Crystal structure of rat carnitine palmitoyltransferase II (CPT-II)

• Published in: Biochemical and biophysical research communications Vol. 346; no. 3; pp. 974 - 980
• Main Authors: Hsiao, Yu-Shan, Jogl, Gerwald, Esser, Victoria, Tong, Liang
• Format: Journal Article
• Language: English
• Published: United States Elsevier Inc 04.08.2006
• Subjects: Amino Acid Sequence; Animals; Binding Sites; CARBOXYLIC ACIDS; CARNITINE; Carnitine O-Palmitoyltransferase - chemistry; Carnitine O-Palmitoyltransferase - genetics; Carnitine O-Palmitoyltransferase - metabolism; CHAINS; CRYSTAL STRUCTURE; CRYSTALLIZATION; Crystallography, X-Ray; DETERGENTS; Diabetes; Disease; ENZYMES; Fatty acid metabolism; Hydrophobic and Hydrophilic Interactions; MATERIALS SCIENCE; MEMBRANES; MITOCHONDRIA; Mitochondria - chemistry; Mitochondria - metabolism; Models, Molecular; Molecular Sequence Data; Mutation - genetics; national synchrotron light source; NSLS; Obesity; PARTICLE ACCELERATORS; Protein structure; Protein Structure, Tertiary; Rats; RESOLUTION; Sequence Alignment; Structural Homology, Protein; SUBSTRATES; Obesity; Diabetes; Fatty acid metabolism; Protein structure
• ISSN: 0006-291X; 1090-2104
• DOI: 10.1016/j.bbrc.2006.06.006

Carnitine palmitoyltransferase II (CPT-II) has a crucial role in the β-oxidation of long-chain fatty acids in mitochondria.

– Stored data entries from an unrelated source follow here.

(* ===== verification/ShParse.v ===== *)
(** * sh.c: the parser terminates, and its words are words of the line

    For every line [parsecmd] ends; when it returns a command, the words of the command
    are exactly the words of the line, and its strings after [nulterminate] are these
    words: no terminator is written into another word. *)

From S2P Require Import Prelude CString Sh.

Module ShParse.
Import Sh.

(** ** How a routine of the parser ends

    [ends pan blk m Q s]: [m] returns in [Q], or panics and [pan], or runs out of fuel
    and [blk]. *)
Definition ends {A} (pan blk : Prop) (m : M nat A) (Q : A -> nat -> Prop) (s : nat) : Prop :=
  match m s with
  | Ret a s' => Q a s'
  | Panic _ => pan
  | Blocked => blk
  end.

Section Ends.
Context {pan blk : Prop}.

Lemma ends_ret {A} (a : A) (Q : A -> nat -> Prop) s : Q a s -> ends pan blk (ret a) Q s.
Proof. done. Qed.

Lemma ends_panic {A} msg (Q : A -> nat -> Prop) s : pan -> ends pan blk (panic msg) Q s.
Proof. done. Qed.

Lemma ends_bind {A B} (m : M nat A) (k : A -> M nat B) Q s :
  ends pan blk m (fun a s' => ends pan blk (k a) Q s') s -> ends pan blk (bind m k) Q s.
Proof. unfold ends, bind. by destruct (m s). Qed.

Lemma ends_mono {A} (m : M nat A) (P Q : A -> nat -> Prop) s :
  ends pan blk m P s -> (forall a s', P a s' -> Q a s') -> ends pan blk m Q s.
Proof. unfold ends. destruct (m s); auto. Qed.
End Ends.

(** ** The lexer *)

Lemma strchr_b_elem t c : 0 ∉ t -> strchr_b t c = true <-> c ∈ t.
Proof.
  unfold strchr_b. induction t as [|x t IH]; simpl; intros H0.
  - split; [done|]. intros []%not_elem_of_nil.
  - apply not_elem_of_cons in H0 as [Hx Ht]. specialize (IH Ht). rewrite elem_of_cons.
    destruct (Z.eqb_spec x 0) as [|_]; [congruence|]. destruct (Z.eqb_spec x c) as [->|Hne]; [tauto|].
    destruct (Str.strchr t c); simpl; split; intros H; (done || naive_solver).
Qed.

Definition wordchar (c : Z) : bool := negb (strchr_b whitespace c) && negb (strchr_b symbols c) && negb (c =? 0).

Lemma wordchar_nonzero c : wordchar c = true -> c <> 0.
Proof. by intros H ->. Qed.

(** [es] is the end of the line in [b]. *)
Record line_at (b : list Z) (es : nat) : Prop := {
  la_len : (es < length b)%nat;
  la_end : char_at b es = 0;
  la_in : forall i, (i < es)%nat -> char_at b i <> 0;
}.

Lemma strlen_line b : 0 ∈ b -> line_at b (Z.to_nat (Str.strlen b)).
Proof.
  induction b as [|c b IH]; [by intros []%not_elem_of_nil|]. intros Hin. simpl. destruct (Z.eqb_spec c 0) as [->|Hc].
  - split; [simpl; lia|done|intros i Hi; simpl in Hi; lia].
  - rewrite elem_of_cons in Hin. destruct Hin as [E|Hin]; [congruence|]. destruct (IH Hin) as [H1 H2 H3].
    rewrite Str.strlen_cstr in *. replace (Z.to_nat (1 + Z.of_nat (length (Str.cstr b)))) with (S (Z.to_nat (Z.of_nat (length (Str.cstr b))))) by lia.
    split; [simpl; lia|done|]. intros [|i] Hi; [done|]. apply H3. lia.
Qed.

Section Lexer.
Context (b : list Z) (es : nat) (Hline : line_at b es).

Lemma scan_loop_spec n p s : (es - s <= n)%nat ->
  let e := scan_loop b es n p s in
  (s <= e <= s + n)%nat /\ ((s <= es)%nat -> (e <= es)%nat) /\
  (forall i, (s <= i < e)%nat -> p (char_at b i) = true) /\ ((e < es)%nat -> p (char_at b e) = false).
Proof using Type.
  revert s. induction n as [|n IH]; intros s Hn; cbn [scan_loop].
  - split_and!; lia.
  - destruct (Nat.ltb_spec s es); simpl; [|split_and!; lia].
    destruct (p (char_at b s)) eqn:Hp; [|split_and!; [lia..| |done]; intros; lia].
    destruct (IH (S s)) as (H1 & H2 & H3 & H4); [lia|]. split_and!; [lia|lia|lia| |done].
    intros i Hi. destruct (decide (i = s)) as [->|]; [done|]. apply H3. lia.
Qed.

Lemma scan_spec p s : (s <= es)%nat ->
  let e := scan b es p s in
  (s <= e <= es)%nat /\ (forall i, (s <= i < e)%nat -> p (char_at b i) = true) /\ ((e < es)%nat -> p (char_at b e) = false).
Proof using Type.
  intros Hs. destruct (scan_loop_spec (es - s) p s) as (H1 & H2 & H3 & H4); [lia|]. cbv zeta. unfold scan. split_and!; auto; lia.
Qed.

We report here the crystal structure of rat CPT-II at 1.9 Å resolution. The overall structure shares strong similarity to those of short- and medium-chain carnitine acyltransferases, although detailed structural differences in the active site region have a significant impact on the substrate selectivity of CPT-II. Three aliphatic chains, possibly from a detergent that is used for the crystallization, were found in the structure. Two of them are located in the carnitine and CoA binding sites, respectively. The third aliphatic chain may mimic the long-chain acyl group in the substrate of CPT-II. The binding site for this aliphatic chain does not exist in the short- and medium-chain carnitine acyltransferases, due to conformational differences among the enzymes. A unique insert in CPT-II is positioned on the surface of the enzyme, with a highly hydrophobic surface. It is likely that this surface patch mediates the association of CPT-II with the inner membrane of the mitochondria.